Venous insufficiency is a circulatory disorder in the veins of the lower limbs.
The disease is characterized by an alteration of the valves that prevent the backflow of the blood away from the heart. When these valves fail to close properly, the blood flows downwards, especially in small veins: this is called venous stasis. This blood stagnation leads to an overall weakening of the vein wall.
When the peripheral veins, by their dilatation, lose their ability to raise blood to the heart, the resulting hyperpressure damages the surrounding tissues. Under varicose conditions, symptoms such as heaviness, pain, night cramps, itching are observed. In the absence of treatment, and depending on the course of the disease, complications may result: pigmentation, weakening of the skin resulting in ulcers, and more rarely, variceal bleeding and phlebitis (venous thrombosis).
Since varicose veins cannot be “repaired”, the treatment techniques aim at removing or neutralizing them. , Thanks to the central veins, blood circulation is still maintained alternately to the peripheral veins.
Venous disease is a health problem that affects a large part of the population. About 20-25% of women and 10-15% of men suffer from "visible" varicose veins.
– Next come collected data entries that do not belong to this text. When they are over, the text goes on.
(* ===== verification/ChainProgress.v ===== *)
(** * What becomes of the calls an importer submits

    A chain grows by blocks.  The blocks hold extrinsics of anybody, and among
    them, in the order they were submitted, the calls of the importer's account.
    This file follows such a growing chain between two submissions: what others do
    leaves alone what the importer waits for ([quiet]), and each call of the
    importer moves the chain as the pallets say.  A stage describes the chain by
    the calls that are still to be executed; when none is left, the chain is where
    the importer wants it ([grows_stage]). *)

From S2P Require Import Prelude Types Codec Frame Domain Epochs Transfers TransfersProofs Governance GovernanceProofs PublicationProofs Runtime RuntimeProofs Verify Effects Importer ImporterProofs ImporterSafety.

(** ** The governance pallet, seen by an importer *)
Section Governance.
Context `{!Codec, !Account, !AccountOk}.
Context (d : DomainId).
Context (proposal_ids_distinct : forall d1 d2 s1 s2,
  0 <= s1 < u64_max -> 0 <= s2 < u64_max ->
  governance_proposal_id d1 s1 = governance_proposal_id d2 s2 -> d1 = d2 /\ s1 = s2).

(** Identifiers of other domains. *)
Definition foreign (id : hash) : Prop :=
  exists src seq, src <> d /\ 0 <= seq < u64_max /\ id = governance_proposal_id src seq.

(** What others leave alone: the importer, the acknowledgements, and the place of
    a proposal of another domain. *)
Record gov_quiet (st st' : GovernanceState) : Prop := {
  gq_importer : gs_importer_account st' = gs_importer_account st;
  gq_acks : gs_ack_records_by_key st' = gs_ack_records_by_key st;
  gq_absent : forall id, foreign id -> gs_proposals_by_id st !! id = None -> gs_proposals_by_id st' !! id = None
}.

#[export] Instance gov_quiet_preorder : PreOrder gov_quiet.
Proof. split; [by split|]. intros s1 s2 s3 [A1 A2 A3] [B1 B2 B3]. split; [congruence|congruence|auto]. Qed.

Lemma insert_leaves_importer {A} (f : A -> GovernanceLeaf) ep l st :
  gs_importer_account (foldl (fun st x => insert_epoch_leaf ep st (f x)) st l) = gs_importer_account st.
Proof. revert st. induction l as [|x l IH]; intros st; [done|]. simpl. by rewrite IH. Qed.

Lemma try_activate_importer id e h st :
  gs_importer_account (try_activate_proposal id e h st).2 = gs_importer_account st.
Proof.
  unfold try_activate_proposal.
  repeat first [done | match goal with |- context [match ?x with _ => _ end] => destruct x end].
Qed.
Lemma on_initialize_importer sys e st : gs_importer_account (governance_on_initialize sys e st) = gs_importer_account st.
Proof.
  unfold governance_on_initialize, activate_ready_queue, activate_epoch_bucket. destruct (_ =? 0); [done|].
  set (h := saturated_into_u32 _). set (stb := foldl _ st _).
  transitivity (gs_importer_account stb).
  - generalize (gs_ready_activation_ids stb). intros ids. clearbody stb. revert stb.
    induction ids as [|id ids IH]; intros stb; [done|]. simpl.
    pose proof (try_activate_importer id e h stb) as E1. destruct (try_activate_proposal id e h stb) as [b st1].
    specialize (IH st1). simpl in *. destruct (activate_all ids e h st1) as [rem st2]. simpl in *. congruence.
  - unfold stb. clear stb. generalize (gs_scheduled_by_epoch st !!! e). intros ids. revert st.
    induction ids as [|id ids IH]; intros st; [done|]. simpl. by rewrite IH, try_activate_importer.
Qed.
Lemma schedule_importer id e st : gs_importer_account (maybe_schedule_activation id e st) = gs_importer_account st.
Proof.
  unfold maybe_schedule_activation.
  repeat first [done | match goal with |- context [match ?x with _ => _ end] => destruct x end].
Qed.
Lemma schedule_acks id e st : gs_ack_records_by_key (maybe_schedule_activation id e st) = gs_ack_records_by_key st.
Proof.
  unfold maybe_schedule_activation.
  repeat first [done | match goal with |- context [match ?x with _ => _ end] => destruct x end].
Qed.

Lemma import_base_importer e sys leaf st : gs_importer_account (import_base d e sys leaf st) = gs_importer_account st.
Proof. unfold import_base, record_local_ack_and_fanout. simpl. by rewrite insert_leaves_importer. Qed.

Lemma quiet_create e balance origin targets version st st' :
  IdInv d st -> gs_next_proposal_sequence st < u64_max ->
  create_proposal d e balance origin targets version st = Ok st' -> gov_quiet st st'.
Proof.
  intros HI Hlt (who & targets' & total & power & _ & _ & _ & _ & _ & ->)%create_proposal_inv. split; [done..|]. simpl.
  intros id (src & seq & Hne & Hseq & ->) Hid. rewrite lookup_insert_ne; [done|].
  intros [E _]%proposal_ids_distinct; [congruence| |done]. destruct HI as [I1 _]. lia.
Qed.
Lemma quiet_vote e sys origin id choice st st' : cast_vote e sys origin id choice st = Ok st' -> gov_quiet st st'.
Proof.
  intros (who & p & power & vote & -> & _ & Hp & _)%cast_vote_inv. split; [done..|]. simpl.
  intros id' _ Hid. rewrite lookup_insert_ne; [done|]. congruence.
Qed.
Lemma quiet_close e origin id st st' : close_proposal e origin id st = Ok st' -> gov_quiet st st'.
Proof.
  intros (p & Hp & _ & _ & Hcase)%close_proposal_inv. destruct (_ && _); subst st'.
  - set (st1 := store_activation_record (accepted e p) [] None st).
    destruct (insert_outbound_same (accepted e p) e st1) as (E1 & _ & E3 & _).
    split; simpl; [unfold insert_outbound_proposal_leaves; by rewrite insert_leaves_importer|by rewrite E3|].
    intros id' _ Hid. rewrite lookup_insert_ne by congruence. by rewrite E1.
  - split; [done..|]. simpl. intros id' _ Hid. rewrite lookup_insert_ne; [done|]. congruence.
Qed.
Lemma quiet_hook sys e st : sys_block_number sys <> 0 -> ActCore e st -> gov_quiet st (governance_on_initialize sys e st).
Proof.
  intros Hn HA. pose proof (on_initialize_importer sys e st) as Ei.
  destruct (on_initialize_spec sys e st Hn HA) as (st1 & rem & Hr & E & _). rewrite E in *. split; [done|..]; simpl.
  - apply (act_rtc_frame _ _ _ _ Hr).
  - intros id _ Hid. pose proof (act_rtc_proposals _ _ _ _ id Hr) as Hm. rewrite Hid in Hm.
    by destruct (gs_proposals_by_id st1 !! id).
Qed.
End Governance.

(** ** The chain, seen by an importer *)
Section Progress.
Context `{!Codec, !CodecOk, !CodecSep, !Account, !AccountOk, !Currency B, !CurrencyOk B}.
Context (d : DomainId) (L : Z) (HL : 1 <= L).
Context (export_ids_distinct : forall s s',
  0 <= s < u64_max -> 0 <= s' < u64_max -> export_id d s = export_id d s' -> s = s').
Context (proposal_ids_distinct : forall d1 d2 s1 s2,
  0 <= s1 < u64_max -> 0 <= s2 < u64_max ->
  governance_proposal_id d1 s1 = governance_proposal_id d2 s2 -> d1 = d2 /\ s1 = s2).
(** The account of the importer. *)
Context (importer : AccountId).
Implicit Types (ch : Chain B) (cs : list RuntimeCall).

Definition imports_of ch : gmap hash ObservedImportRecord := ts_observed_imports_by_id (w_transfers (ch_world ch)).
Definition exports_of ch : gmap hash ExportRecord := ts_exports_by_id (w_transfers (ch_world ch)).
Definition proposals_of ch : gmap hash GovernanceProposal := gs_proposals_by_id (w_governance (ch_world ch)).
Definition acks_of ch : gmap (hash * DomainId) GovernanceAckRecord := gs_ack_records_by_key (w_governance (ch_world ch)).
(** Both pallets take the importer's calls. *)
Definition configured ch : Prop :=
  ts_importer_account (w_transfers (ch_world ch)) = Some importer /\
  gs_importer_account (w_governance (ch_world ch)) = Some importer.

Record transfers_quiet (st st' : TransfersState) : Prop := {
  tq_importer : ts_importer_account st' = ts_importer_account st;
  tq_imports : ts_observed_imports_by_id st' = ts_observed_imports_by_id st;
  tq_exported : forall id r, ts_exports_by_id st !! id = Some r -> er_status r = Exported ->
    ts_exports_by_id st' !! id = Some r
}.

(** What others leave alone, on a chain that goes on. *)
Record quiet ch ch' : Prop := {
  q_advances : advances d ch ch';
  q_transfers : transfers_quiet (w_transfers (ch_world ch)) (w_transfers (ch_world ch'));
  q_governance : gov_quiet d (w_governance (ch_world ch)) (w_governance (ch_world ch'))
}.

#[export] Instance transfers_quiet_preorder : PreOrder transfers_quiet.
Proof. split; [by split|]. intros s1 s2 s3 [A1 A2 A3] [B1 B2 B3]. split; [congruence|congruence|auto]. Qed.
#[export] Instance chain_quiet_preorder : PreOrder quiet.
Proof. split; [by split|]. intros s1 s2 s3 [A1 A2 A3] [B1 B2 B3]. split; by etransitivity. Qed.

Lemma quiet_configured ch ch' : quiet ch ch' -> configured ch -> configured ch'.
Proof. intros [_ [E _ _] [E' _ _]]. unfold configured. by rewrite E, E'. Qed.

Lemma quiet_charge ch xt : admissible ch xt -> quiet ch (charge xt ch).
Proof. intros Ha. split; [by apply charge_advances|done|done]. Qed.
Often mild in its infancy, venous disease evolves insidiously. The initial symptoms are often diffuse in nature: difficult to express, they nevertheless have a negative impact on the quality of life of those who suffer from it.
The clinical classification CEAP highlights the evolution of the different stages of the disease: varicose veins and varicose ulcers require appropriate medical interventions and care.